_What to do_
Answer with a bare number: the count of lines in the records below that have the word "destruct".

·····

Lemma sorted_stable (k : K) (l : list A) :
  List.filter (fun y => key_eqv k (key y)) (Py.sorted lt key l) =
  List.filter (fun y => key_eqv k (key y)) l.
Proof.
  induction l as [|x l IH]; [reflexivity|].
  unfold Py.sorted in *. cbn [fold_right]. rewrite insort_filter.
  cbn [List.filter]. rewrite IH. reflexivity.
Qed.

End SortedFacts.

(** ** Ranking *)

Section RankFacts.
Import aggregator.

Local Abbreviation conf := ReviewComment.confidence.
Local Abbreviation sev := ReviewComment.severity.

Lemma rank_key_lt_spec (a b : Z * Q) :
  rank_key_lt a b = true <->
  fst a < fst b \/ (fst a = fst b /\ (snd a < snd b)%Q).
Proof.
  unfold rank_key_lt. destruct (Z.eqb_spec (fst a) (fst b)) as [E|E]; simpl.
  - destruct (Py.float_eq (snd a) (snd b)) eqn:Eq; simpl.
    + apply float_eq_spec in Eq. split; [discriminate|].
      intros [H|[_ H]]; [lia|]. rewrite Eq in H.
      exfalso. exact (Qlt_irrefl _ H).
    + rewrite float_lt_spec. split; [auto|]. intros [H|[_ H]]; [lia|exact H].
  - rewrite Z.ltb_lt. split; [auto|]. intros [H|[H _]]; [exact H|contradiction].
Qed.

Lemma rank_key_lt_false (a b : Z * Q) :
  rank_key_lt a b = false <->
  fst b <= fst a /\ (fst a = fst b -> (snd b <= snd a)%Q).
Proof.
  rewrite <- not_true_iff_false, rank_key_lt_spec. split.
  - intros H. split.
    + destruct (Z_lt_le_dec (fst a) (fst b)); [exfalso; auto|assumption].
    + intros E. apply Qnot_lt_le. intros L. apply H. auto.
  - intros [H1 H2] [L|[E L]]; [lia|].
    apply (Qlt_not_le _ _ L). auto.
Qed.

·····

_Response area_
3